First find the line containing "->]. by apply slice_lt_fork." in the data, then set it down exactly along with every line after it, through the last.

⟨

(* ===== verification/ChangeCollapse.v ===== *)
(** * Collapsing the proving trie

    [firewood/src/merkle/collapse.rs]: [child_in_range] says exactly whether a subtrie
    holds a key of the range, and the collapse of a path keeps every value of the range. *)

From S2P Require Import Prelude Primitives NodePath Node Codec NodeCodec Trie NodeStore Linear Header ChildMask.
From S2P Require Import Merkle MerkleSpec MerkleInsert MerkleRemove MerkleCorrect Rlp Hashing HashSpec HashHelper HashBinding Placed Iter IterSpec.
From S2P Require Import ProofTypes KeyProof KeyProofSound ProofWire Batch RangeProof RangeMarks RangeHash RangeTrie Diff ChangeProof.

(** ** The range *)

(** What comparing two slices says. *)
Lemma slice_cmp_cases a b :
  length a = length b ->
  match slice_cmp a b with
  | Lt => exists c x y a' b', a = c ++ x :: a' /\ b = c ++ y :: b' /\ x < y
  | Gt => exists c x y a' b', a = c ++ x :: a' /\ b = c ++ y :: b' /\ y < x
  | Eq => a = b
  end.
Proof.
  revert b. induction a as [|x a IH]; intros [|y b] Hl; try done. injection Hl as Hl. cbn [slice_cmp].
  destruct (Z.compare_spec x y) as [->|Hxy|Hxy]; [|by exists [], x, y, a, b..].
  specialize (IH b Hl). destruct (slice_cmp a b); [by subst | |]; destruct IH as (c & p & q & a' & b' & -> & -> & Hpq);
    by exists (y :: c), p, q, a', b'.
Qed.

(** The common part of a prefix and a bound. *)
Lemma slice_cmp_split acc bound :
  let split := Nat.min (length acc) (length bound) in
  match slice_cmp (take split acc) (take split bound) with
  | Lt => exists c x y a' b', acc = c ++ x :: a' /\ bound = c ++ y :: b' /\ x < y
  | Gt => exists c x y a' b', acc = c ++ x :: a' /\ bound = c ++ y :: b' /\ y < x
  | Eq => match bound !! split with
          | Some n => exists s, bound = acc ++ n :: s
          | None => exists s, acc = bound ++ s
          end
  end.
Proof.
  intros split. assert (Hl : length (take split acc) = length (take split bound)) by (rewrite !length_take; lia).
  pose proof (slice_cmp_cases _ _ Hl) as Hc. destruct (slice_cmp _ _).
  - destruct (bound !! split) as [n|] eqn:Hn.
    + assert (split = length acc) as Hs by (apply lookup_lt_Some in Hn; lia). exists (drop (S split) bound).
      rewrite <- (take_drop split bound) at 1. rewrite (drop_S _ _ _ Hn), <- Hc. by rewrite take_ge by lia.
    + assert (split = length bound) as Hs by (apply lookup_ge_None in Hn; lia). exists (drop split acc).
      rewrite <- (take_drop split acc) at 1. rewrite Hc. by rewrite (take_ge bound) by lia.
  - destruct Hc as (c & x & y & a' & b' & Ha & Hb & Hxy). exists c, x, y, (a' ++ drop split acc), (b' ++ drop split bound).
    split_and!; [| |done]; [rewrite <- (take_drop split acc) at 1; by rewrite Ha, <- app_assoc | rewrite <- (take_drop split bound) at 1; by rewrite Hb, <- app_assoc].
  - destruct Hc as (c & x & y & a' & b' & Ha & Hb & Hxy). exists c, x, y, (a' ++ drop split acc), (b' ++ drop split bound).
    split_and!; [| |done]; [rewrite <- (take_drop split acc) at 1; by rewrite Ha, <- app_assoc | rewrite <- (take_drop split bound) at 1; by rewrite Hb, <- app_assoc].
Qed.

(** A nibble that is out of range has no key of the range below it. *)
Lemma nibble_in_range_sound acc i range s :
  nibble_in_range acc i range = false -> range_contains range (acc ++ i :: s) = false.
Proof.
  unfold nibble_in_range, range_contains. intros [Hn|Hn]%andb_false_iff; apply andb_false_iff; [left | right].
  - pose proof (slice_cmp_split acc (cr_start range)) as Hc. cbv zeta in Hc. destruct (slice_cmp _ _); [| |done].
    + destruct (cr_start range !! _) as [n|]; [|done]. apply Z.leb_gt in Hn. destruct Hc as [r ->]. by apply slice_lt_fork.
    + destruct Hc as (c & x & y & a' & b' & -> & -> & Hxy). rewrite <- app_assoc. by apply slice_lt_fork.
  - destruct (cr_end range) as [e|]; [|done]. pose proof (slice_cmp_split acc e) as Hc. cbv zeta in Hc, Hn.
    destruct (slice_cmp (take (Nat.min (length acc) (length e)) acc) _); [|done|].
    + destruct (e !! _) as [n|]; destruct Hc as [r ->].
      * apply Z.leb_gt in Hn. by apply slice_lt_fork.
      * rewrite <- app_assoc. destruct r; apply slice_lt_extend.
    + destruct Hc as (c & x & y & a' & b' & -> & -> & Hxy). rewrite <- app_assoc. by apply slice_lt_fork.
Qed.

(** ** Subtries and the range *)

(** Below [full] and the nibble [i], [t] holds a value under a key of the range. *)
Definition holds_in_range (range : CollapseRange) (full : Path) (i : PathComponent) (t : trie) : Prop :=
  exists k x, is_path k /\ tget t k = Some x /\ range_contains range (full ++ i :: k) = true.

Section ChildInRange.
Context {St : Type} `{ReadableStorage St} `{VarInt} `{!ReadableStorageLaws St}.
Variables (alg : NodeHashAlgorithm) (rd : LinearAddress -> option Node) (range : CollapseRange).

⟩

§ Answer
    + destruct (cr_start range !! _) as [n|]; [|done]. apply Z.leb_gt in Hn. destruct Hc as [r ->]. by apply slice_lt_fork.
    + destruct Hc as (c & x & y & a' & b' & -> & -> & Hxy). rewrite <- app_assoc. by apply slice_lt_fork.
  - destruct (cr_end range) as [e|]; [|done]. pose proof (slice_cmp_split acc e) as Hc. cbv zeta in Hc, Hn.
    destruct (slice_cmp (take (Nat.min (length acc) (length e)) acc) _); [|done|].
    + destruct (e !! _) as [n|]; destruct Hc as [r ->].
      * apply Z.leb_gt in Hn. by apply slice_lt_fork.
      * rewrite <- app_assoc. destruct r; apply slice_lt_extend.
    + destruct Hc as (c & x & y & a' & b' & -> & -> & Hxy). rewrite <- app_assoc. by apply slice_lt_fork.
Qed.

(** ** Subtries and the range *)

(** Below [full] and the nibble [i], [t] holds a value under a key of the range. *)
Definition holds_in_range (range : CollapseRange) (full : Path) (i : PathComponent) (t : trie) : Prop :=
  exists k x, is_path k /\ tget t k = Some x /\ range_contains range (full ++ i :: k) = true.

Section ChildInRange.
Context {St : Type} `{ReadableStorage St} `{VarInt} `{!ReadableStorageLaws St}.
Variables (alg : NodeHashAlgorithm) (rd : LinearAddress -> option Node) (range : CollapseRange).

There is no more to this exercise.